国民を叱咤激励する話術
ロシア軍が隣国のウクライナに電撃侵攻した。ロシア大統領のプーチン大統領は、「ウクライナ国内のロシア系住民をナチによる大虐殺から守る」ことを侵攻の名分にあげたが、だれの目にも、プーチンの無理手である。首都キエフ近郊まで攻め込まれたウクライナの大統領、ゼレンスキーは、ずっと国内に留まり、S N Sを通じて、「祖国と子供たちを守る」として国民を明るく激励し徹底抗戦を呼びかけている。国民は祖国防衛の意志を失わずロシア軍は苦戦している。
80年前の欧州には、ナチス・ドイツが戦車と航空兵力で大陸諸国を席巻した歴史がある。時の英国首相チャーチルは、国民に徹底抗戦を呼びかけて奮い立たせ、ドイツを降伏に追い込んだ。チャーチルが持ち合わせていた最大の力は、あるいは皮肉、あるいは逆説を巧みに織り込んだ話法で、反対者を傷つけることなく味方に引き込み国民の一致団結を築く才能だった。
1940年5月、戦時内閣の首相兼国防相に就いたチャーチルの初仕事は、大陸に派遣した英国将兵の引き揚げだった。オランダ、ベルギーは次々とドイツの軍門に下り、フランスも戦意を喪失していた。ダンケルクから将兵の無傷での帰還を成功させたが、英国内には、「英国島に引きこもれば、われわれだけでも生き残れるだろう」と厭戦気分が広がる。政府内でもドイツとの和平を探る動きが出たが、チャーチルは拒絶した。「歴史を見れば、戦いながら倒れた国民は再び立ち上がった。おとなしく降伏したものはそれで終わった」。彼の信念だった。

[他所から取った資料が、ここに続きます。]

(** * Calendar view for note bases: data model, operations and their properties

    A shallow embedding of the plugin's glue layer:
    - [JS]                 the fragment of the JavaScript runtime the code relies on
                           (dynamic values, strings, binary64 numbers, [Math], [Date]);
    - [Obsidian]           the host contracts the code consumes (records, typed
                           property values, property identifiers, YAML, paths);
    - [Utils]              [src/utils.ts];
    - [NewEventService]    the event-creation service;
    - [CalendarReactView]  the rendering component (event mapping, drop / resize
                           handlers);
    - [CalendarView]       [src/calendar-view.tsx] (extraction pass, write-back,
                           configuration, debounced refresh);
    - [Main]               [src/main.ts] (the style maps of the settings);
    - [Spec]               the vocabulary of the specification;
    - [Examples]           a host, records and a view to evaluate the code on.

    Modelling conventions.
    - Strings are byte strings; white space and letter case are the ASCII ones.
    - JavaScript numbers that the code computes with ([condenseLevel], zoom
      factors) are binary64 values: Rocq's primitive floats.
    - A [Date] is its time value, an integer number of milliseconds since the
      epoch; only valid dates are modelled, and local time is the time value
      shifted by a fixed offset [LocalTZA] supplied by the host.
    - A JavaScript object used as a record of fields (frontmatter, style maps)
      is a finite map from field names to values; what a lookup finds on the
      prototype of such an object is modelled where the code looks up a name
      that it reads from a note or from the configuration ([getProperty]).
    - A method that can leave by an exception, or return without its effect,
      returns a sum or an option; a loop whose end depends on the vault takes
      fuel. *)

From Stdlib Require Import ZArith QArith Qminmax Qround List String Ascii Bool.
From Stdlib Require Import Lia Lqa Floats Uint63.
From stdpp Require Import base option list strings gmap pretty.

Set Warnings "-register-all,-inexact-float".
Local Open Scope string_scope.
Local Open Scope Z_scope.

(* ===================================================================== *)
(** * Part I: definitions *)
(* ===================================================================== *)

(** ** The JavaScript fragment *)
Module JS.

(** Dynamic values ([unknown]).  Numbers held in such values are integers. *)
Inductive Value : Type :=
| VUndefined
| VNull
| VBool (b : bool)
| VNumber (n : Z)
| VString (s : string)
| VArray (items : list Value)
| VObject (props : list (string * Value)).

(** [!!v] *)
Definition truthy (v : Value) : bool :=
  match v with
  | VUndefined | VNull => false
  | VBool b => b
  | VNumber n => negb (n =? 0)
  | VString s => negb (String.eqb s "")
  | VArray _ | VObject _ => true
  end.

(** Truthiness of a [string | null | undefined]. *)
Definition truthy_str (o : option string) : bool :=
  match o with
  | Some s => negb (String.eqb s "")
  | None => false
  end.

(** [Array.prototype.join] *)
Fixpoint join (sep : string) (parts : list string) : string :=
  match parts with
  | [] => ""
  | [p] => p
  | p :: rest => p +:+ sep +:+ join sep rest
  end.

(** [String(v)] *)
Fixpoint ToString (v : Value) : string :=
  match v with
  | VUndefined => "undefined"
  | VNull => "null"
  | VBool true => "true"
  | VBool false => "false"
  | VNumber n => pretty n
  | VString s => s
  | VArray items =>
      join ","
        (map (fun item =>
                match item with
                | VUndefined | VNull => ""
                | _ => ToString item
                end) items)
  | VObject _ => "[object Object]"
  end.

(** *** Strings *)

(** The line feed, [\n]. *)
Definition newline : string := String (ascii_of_nat 10) EmptyString.

Definition isWhiteSpace (c : ascii) : bool :=
  let n := nat_of_ascii c in
  ((9 <=? n) && (n <=? 13))%nat || (n =? 32)%nat.

Fixpoint trimStart (s : string) : string :=
  match s with
  | String c rest => if isWhiteSpace c then trimStart rest else s
  | EmptyString => EmptyString
  end.

Definition trimEnd (s : string) : string :=
  String.rev (trimStart (String.rev s)).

ダンケルクからの撤退直後、彼は下院で演説する。「戦争は撤退によって勝てるものではない。欧州の大部分の領土と古い国々がゲシュタポと嫌悪すべきナチの手に落ちても挫けはしない。われわれは最後まで戦い続ける」
アメリカをも動かして勝利へ
毅然とした演説は、全国津々浦々にラジオ放送される。チャーチルは庶民の心を取り込み政界にはびこる宥和(ゆうわ)主義を一層した。それだけではなかった。演説はこう続く。
「われわれは決して降伏しない。たとえこの島国ないしその大部分が征服されて飢えることになっても海の彼方の帝国は英国艦隊を武器として戦いを続けるであろう。神のご都合のよい時に、新大陸がその力をもって旧大陸の救出と解放に乗り出してくる時まで」
「古い国々」は、フランスへの皮肉である。「海の彼方の帝国」「新大陸」の表現は、第一次大戦後、大国として急速に力をつけてきた米国に対する期待をこめたユーモアである。それが、侵攻直後にドイツに降ったフランスと、いつまでも参戦を決断しない米国に対する嫌味に響かないのは、戦争継続への強い決意に縁取られているからなのだ。「征服された後の英国艦隊を武器に」という一見矛盾した表現は、演説を聞く国民に、衰えたとはいえかつて七つの海を制覇した昔日の大国のイメージを巧みにダブらせる。さらに二度の海相を勤めたチャーチルの経歴も重なり、「不敗」の決意を新たにさせた。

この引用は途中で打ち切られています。